DESCRIPTION OF THE TASK
From the entries that follow, reproduce exactly and only the lines from the line with "route id, [resetProgress]" to the line with "empty set to", endpoints included.

PROVIDED ENTRIES

(** X4: an unblocked [saveProgress] sends one upsert for
    [(route.id, deviceId)]; its row holds the ids of the collected set
    that are valid UUIDs (the others are dropped), the update time
    [now], and a completion time that is [now] if and only if the
    number of those valid ids equals the piece count and the count is
    positive, and null otherwise; the table holds that row when the
    store reports no error. *)
Theorem saveProgress_row (now : string) (error : option string)
    (ids : list string) (st : State) :
  saveBlocked st = false ->
  exists row,
    trace (saveProgress now error ids st) =
      trace st ++ [UpsertProgress (Route.id (route st)) (deviceId st) row]
    /\ (error = None ->
        progressTable (saveProgress now error ids st)
          !! (Route.id (route st), deviceId st) = Some row)
    /\ collected_piece_ids row = filter (λ id, isUuid id) ids
    /\ (forall i, i ∈ collected_piece_ids row <-> i ∈ ids /\ isUuid i = true)
    /\ updated_at row = now
    /\ (completed_at row = Some now <->
        (0 < length (pieces st))%nat
        /\ length (collected_piece_ids row) = length (pieces st))
    /\ (completed_at row = None <->
        ~ ((0 < length (pieces st))%nat
           /\ length (collected_piece_ids row) = length (pieces st))).
Proof.
  intros Hb.
  destruct (saveProgress_sends now error ids st Hb) as [Htr Htab].
  eexists. split; [exact Htr | ].
  split; [intros He; rewrite (Htab He); apply lookup_insert_eq | ].
  cbn [collected_piece_ids updated_at completed_at].
  split; [reflexivity | ].
  split.
  { intros i. rewrite list_elem_of_filter. rewrite Is_true_true. tauto. }
  split; [reflexivity | ].
  split; [apply completedAtOf_Some | apply completedAtOf_None].
Qed.

Lemma saveProgress_row_witness :
  let st := onRouteX [uuidPiece] in
  let now := "2024-05-01T10:00:00.000Z" in
  exists row,
    progressTable (saveProgress now None [Piece.id uuidPiece; "legacy-1"] st)
      !! (Route.id (route st), deviceId st) = Some row
    /\ collected_piece_ids row = [Piece.id uuidPiece]
    /\ completed_at row = Some now.
Proof.
  cbn zeta.
  destruct (saveProgress_row "2024-05-01T10:00:00.000Z" None
              [Piece.id uuidPiece; "legacy-1"] (onRouteX [uuidPiece]) eq_refl)
    as (row & _ & Htab & Hids & _ & _ & Hdone & _).
  exists row. split; [exact (Htab eq_refl) | ].
  split; [rewrite Hids; reflexivity | ].
  apply Hdone. rewrite Hids. cbn. split; [lia | reflexivity].
Defined.

(** *** Monotone collection and reset *)

Lemma collectedIds_deliver_mono (ev : GeoEvent) (st : State) (i : string) :
  i ∈ collectedIds st -> i ∈ collectedIds (deliver ev st).
Proof.
  intros Hi. unfold deliver.
  destruct (watchIdRef st) as [w | ]; [ | exact Hi ].
  destruct ev as [pos | ]; [ | exact Hi ].
  apply collectedIds_watchSuccess. now left.
Qed.

Lemma collectedIds_deliverAll_mono (evs : list GeoEvent) (st : State)
    (i : string) :
  i ∈ collectedIds st -> i ∈ collectedIds (deliverAll evs st).
Proof.
  unfold deliverAll. revert st.
  induction evs as [ | ev evs IH]; intros st Hi; cbn [foldl]; [exact Hi | ].
  apply IH. now apply collectedIds_deliver_mono.
Qed.

Lemma collectedIds_resetProgress (now : string) (error : option string)
    (st : State) :
  collectedIds (resetProgress now error st) = [].
Proof. unfold resetProgress. now rewrite collectedIds_saveProgress. Qed.

(** Fixtures: the walker collected the piece of route X and progress
    was persisted; then the admin made a new route and imported the
    exported route X again, which leaves no route selected. *)
Definition walked : State :=
  saveEffect "2024-05-01T10:00:00.000Z" None
    (setCollectedIds [Piece.id uuidPiece] (onRouteX [uuidPiece])).

Definition reimported : State :=
  importRoute
    (Some (mkPayload (Some routeX) (Some [uuidPiece]) None None None))
    (newRoute "0a1b2c3d-4e5f-4a6b-8c7d-9e0f1a2b3c4d" walked).

(** Example: in a state where the route id differs from the selected
    route id, [resetProgress] empties the local collected ids but sends
    nothing, and the persisted progress of that route and device still
    lists the piece. *)
Lemma reset_leaves_persisted_progress :
  let st := reimported in
  let key := (Route.id (route st), deviceId st) in
  let st' := resetProgress "2024-05-01T11:00:00.000Z" None st in
  Route.id (route st) = Route.id routeX
  /\ collected_piece_ids <$> progressTable st !! key = Some [Piece.id uuidPiece]
  /\ collectedIds st' = []
  /\ collected_piece_ids <$> progressTable st' !! key = Some [Piece.id uuidPiece]
  /\ trace st' = trace st.
Proof. cbn zeta. repeat apply conj; vm_compute; reflexivity. Qed.

(** X2: over any run of position events the ids already in
    CollectedSet stay in it, each sample adding the newly collected ids
    to the previous set; [resetProgress] leaves CollectedSet empty
    whatever happened before; when the save guard passes it sends the
    empty set to the progress store, which holds it once the store
    reports no error; when the guard blocks, the persisted progress is
    left as it was. *)
Theorem collected_grows_until_reset (evs : list GeoEvent) (now : string)
    (error : option string) (st : State) :
  (forall i, i ∈ collectedIds st -> i ∈ collectedIds (deliverAll evs st))
  /\ (forall w pos i,
        i ∈ collectedIds (watchSuccess w pos st) <->
        i ∈ collectedIds st
        \/ i ∈ newlyCollected (w_remaining w) (w_collectionRadius w) pos)
  /\ collectedIds (resetProgress now error (deliverAll evs st)) = []
  /\ (saveBlocked st = false ->
      trace (resetProgress now error st) =
        trace st ++ [UpsertProgress (Route.id (route st)) (deviceId st)
                                    (mkProgressRow [] None now)]
      /\ (error = None ->
          progressTable (resetProgress now error st)
            !! (Route.id (route st), deviceId st)
          = Some (mkProgressRow [] None now)))
  /\ (saveBlocked st = true ->
      progressTable (resetProgress now error st) = progressTable st
      /\ trace (resetProgress now error st) = trace st).
Proof.
  split; [intros i; apply collectedIds_deliverAll_mono | ].
  split; [intros w pos i; apply collectedIds_watchSuccess | ].
  split; [apply collectedIds_resetProgress | ].
  split.
  - intros Hb. unfold resetProgress.
    destruct (saveProgress_sends now error [] (setCollectedIds [] st) Hb)
      as [Htr Htab].
    assert (Hrow : completedAtOf (length (pieces st)) [] now = None).
    { apply completedAtOf_None. cbn. lia. }
    cbn in Htr, Htab. rewrite Hrow in Htr, Htab.
    split; [exact Htr | ].
    intros He. rewrite (Htab He). apply lookup_insert_eq.
  - intros Hb. unfold resetProgress.
    rewrite saveProgress_blocked by exact Hb. split; reflexivity.
Qed.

OUTPUT
    route id, [resetProgress] empties the local collected ids but sends
    nothing, and the persisted progress of that route and device still
    lists the piece. *)
Lemma reset_leaves_persisted_progress :
  let st := reimported in
  let key := (Route.id (route st), deviceId st) in
  let st' := resetProgress "2024-05-01T11:00:00.000Z" None st in
  Route.id (route st) = Route.id routeX
  /\ collected_piece_ids <$> progressTable st !! key = Some [Piece.id uuidPiece]
  /\ collectedIds st' = []
  /\ collected_piece_ids <$> progressTable st' !! key = Some [Piece.id uuidPiece]
  /\ trace st' = trace st.
Proof. cbn zeta. repeat apply conj; vm_compute; reflexivity. Qed.

(** X2: over any run of position events the ids already in
    CollectedSet stay in it, each sample adding the newly collected ids
    to the previous set; [resetProgress] leaves CollectedSet empty
    whatever happened before; when the save guard passes it sends the
    empty set to the progress store, which holds it once the store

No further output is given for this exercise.